• _ASSIGNMENT_: Among the entries below, find the line with "(exists from_addr to_addr", then quote it and each following line up to and including the line with "(** The inline", and nothing else.

• _RECORD SET_:
(** The image of a post in the body. *)
Definition shot (cid : string) : string := SHOT_OPEN +:+ cid +:+ SHOT_CLOSE.

(** An inline image part made from one of the inline images of a body. *)
Definition image_of (inline_images : list (string * string)) (p : Part) : Prop :=
  exists cid path data,
    (cid, path) ∈ inline_images
    /\ p = MIMEImage data "png" ("<" +:+ cid +:+ ">") (basename path).

(** An attachment made from one of the inline images of a body. *)
Definition attachment_of (inline_images : list (string * string)) (p : Part) : Prop :=
  exists cid path data,
    (cid, path) ∈ inline_images /\ p = MIMEBase data (basename path).

Definition read_or_smtp (e : Effect) : Prop :=
  match e with ReadFile _ _ | Smtp _ _ => True | Printed _ => False end.

(** A computation on a desk that, from any state, only adds to the journal
    and to the trace, and whose outcome, with what it added, is in [phi]. *)
Definition adds {World : Type} {A : Type} (m : M (World := Desk World) A)
    (phi : Outcome A -> list Effect -> list Event -> Prop) : Prop :=
  forall st : State (Desk World),
    exists es evs,
      journal (world (run m st).2) = journal (world st) ++ es
      /\ trace (run m st).2 = trace st ++ evs
      /\ phi (run m st).1 es evs.


(** The server took a message and no command failed, but for a QUIT that
    found the server gone. *)
Definition delivered (es : list Effect) : Prop :=
  (exists from_addr to_addr msg, Smtp (Sendmail from_addr to_addr msg) None ∈ es)
  /\ forall c e, Smtp c (Some e) ∈ es ->
                 c = Quit /\ exists text, e = SMTPServerDisconnected text.

Definition not_smtp (e : Effect) : Prop :=
  match e with Smtp _ _ => False | _ => True end.

(** The inline PNG of the image number [k] of a body that shows it. *)
Definition inline_png (html : string) (p : Part) : Prop :=
  exists data k path,
    p = MIMEImage data "png" ("<" +:+ cid_of k +:+ ">") (basename path)
    /\ Substring (shot (cid_of k)) html.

• _WRITTEN RESPONSE_:
  (exists from_addr to_addr msg, Smtp (Sendmail from_addr to_addr msg) None ∈ es)
  /\ forall c e, Smtp c (Some e) ∈ es ->
                 c = Quit /\ exists text, e = SMTPServerDisconnected text.

Definition not_smtp (e : Effect) : Prop :=
  match e with Smtp _ _ => False | _ => True end.

(** The inline PNG of the image number [k] of a body that shows it. *)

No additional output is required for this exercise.